And for him, it probably would be. Whenever Bruce is not shit-talking the late Robins’ survival skills he is, after all, praising his skill at everything concerning breaking and entering. Including lock picking. For her though… She chokes and tears gather in her eyes again, uncomfortably hot.

”You’re Robin”, he says, slowly, as if to remind her. “You’re trained to get out of these situations.”

But that’s just the thing, isn’t it? She’s not Robin. Not really. She wears the costume and follows Batman and acts the part, but at the end of the day she’s just a replacement, a way to show Tim what he’s missing out on. She’s simply not important enough for Batman to take her training seriously. She knows that, knew that when she took over the mantle. The realization sends a painful pang through her heart nonetheless.

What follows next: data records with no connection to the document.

(* ===== verification/Scenario.v ===== *)
(** * Scenario: one rule, one coin, run end to end

    A small concrete engine, on the concrete coin track: a rule that buys on a print of
    at least one SOL, takes profit at 50 % and stops at 20 %.  The theorems that have
    hypotheses are applied to its states. *)

From S2P Require Export Reduce Track.

Definition demo_params : RuleParams := {|
  rp_enter := {| en_event := [one_cond {| mr_metric := BuySol; mr_tag := None; mr_span := one_print |} OpGte (f_of_Z 1)];
    en_filters := []; en_final_filters := []; en_lock := None; en_size_pct_of_pool := None;
    en_slippage_pct := None; en_cells := [] |};
  rp_take_profit := Some (f_of_Z 50); rp_stop_loss := Some (f_of_Z 20); rp_signals := []; rp_always := [];
  rp_stages := []; rp_tree := None; rp_reentry := Some {| re_cooldown_sec := f_of_Z 5; re_max_per_coin := 3 |};
  rp_exclusive := false; rp_priority := 0; rp_copy := None; rp_follow := FollowAll |}.

Definition demo_rule : LoadedRule := {|
  lr_id := 1; lr_fingerprint_id := 7; lr_trade_mode := Real; lr_buy_amount_lamports := 10 ^ 8;
  lr_max_concurrent_tokens := 1; lr_max_total_tokens := 0; lr_params := demo_params; lr_entry_enabled := true |}.

Definition demo_fp : Fingerprint Value :=
  {| f_id := 7; wildcard := true; criteria := []; alt_criteria := []; exclude_criteria := []; f_tags := VNull |}.

Definition demo_mint : Mint := "MintA"%string.

Definition sec (n : Z) : Ts := n * ns_per_sec.

(** A print of [sol] SOL at a price in billionths, [s] seconds in. *)
Definition demo_trade (side : Side) (sol price s : Z) : TradeLite := {|
  t_side := side; t_sol := f_of_Z sol; t_price := f_dec price 9; t_reserve_sol := f_of_Z 40;
  t_priced_reserve_sol := f_of_Z 40; t_at := sec s; t_ix_hash := None; t_wallet_hash := 11; t_slot := 100 + s;
  t_marker_bits := 0; t_leg_index := 0; t_tx_index := None; t_template_hash := None; t_program_hash := None;
  t_build_hash := None; t_core_hash := None; t_core_marks := 0; t_on_curve := true; t_is_launch := false;
  t_fee := FeeKeys_default; t_token_amount := f_of_Z 1000; t_build_day_public := None |}.

Definition demo_load : Event Value := RulesReloaded [demo_rule] [demo_fp] ∅.
Definition demo_create : Event Value := TokenCreated demo_mint TokenFingerprint_default (sec 0) None None None.
Definition demo_print : Event Value := Trade demo_mint (demo_trade Buy 2 100 10).
Definition demo_intent (n : Z) : IntentId := {| i_rule := 1; i_mint := demo_mint; i_seq := n |}.
Definition demo_fill (price s : Z) : Fill :=
  {| fl_price := f_dec price 9; fl_sol := f_dec 1 1; fl_token_amount := 1000000; fl_at := sec s |}.
Definition demo_filled : Event Value := FillConfirmed (demo_intent 1) (demo_fill 100 11).
Definition demo_rise : Event Value := Trade demo_mint (demo_trade Buy 2 160 20).
Definition demo_sold : Event Value := FillConfirmed (demo_intent 2) (demo_fill 160 21).

Definition demo_run (es : list (Event Value)) : EngineState * list Effect := reduce_all EngineState_new es.

Definition demo_armed : EngineState := (demo_run [demo_load; demo_create]).1.
Definition demo_buying : EngineState := (demo_run [demo_load; demo_create; demo_print]).1.
Definition demo_holding : EngineState := (demo_run [demo_load; demo_create; demo_print; demo_filled]).1.
Definition demo_selling : EngineState := (demo_run [demo_load; demo_create; demo_print; demo_filled; demo_rise]).1.
Definition demo_closed : EngineState := (demo_run [demo_load; demo_create; demo_print; demo_filled; demo_rise; demo_sold]).1.
Definition demo_arm (st : EngineState) : option ArmState := es_tokens st !! demo_mint ≫= fun t => tk_arms t !! 1.

(** The coin and the bag of a state of the run. *)
Definition demo_token (st : EngineState) : TokenState :=
  unwrap_or (es_tokens st !! demo_mint) (fresh_token 0 TokenFingerprint_default None (TokenTrack_new 0) false).

Definition demo_bag (st : EngineState) : EnteredCtx :=
  unwrap_or (demo_arm st ≫= arm_held) (entered_at_fill 0 f_zero 0 f_zero).

Lemma demo_token_spec st :
  is_someb (es_tokens st !! demo_mint) = true -> es_tokens st !! demo_mint = Some (demo_token st).
Proof. unfold demo_token. by destruct (es_tokens st !! demo_mint). Qed.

Jason blinks, face mere inches away. She can see his eyes, from where he leans down, the long dark eyelashes framing the ocean blue eyes. He looks just like the pictures Bruce hides away, a boy, a child, gone too soon, missed too much.

”Jesus”, Jason says. “Is he stupid?”

A laugh bubbles from her throat, spills over and echoes through the warehouse. His eyes widen in surprise before he too grins, white teeth slightly crooked, the skin around his eyes crinkled. It’s ridiculous, she thinks, how this beautiful boy leans over her, laughs with her, looks so soft and makes her feel so safe within this room she’s been tortured in mere minutes ago.

She’s glad for the company though, she just doesn’t dare to think too much about what it might mean to have such realistic hallucinations. It’s just the concussion, she tells herself. Not because she’s dying.

”Bruce is an incompetent asshole, but luckily you have me”, Jason says smugly and straightens. “I’ll give you a step-by-step guide on how to escape restraints.”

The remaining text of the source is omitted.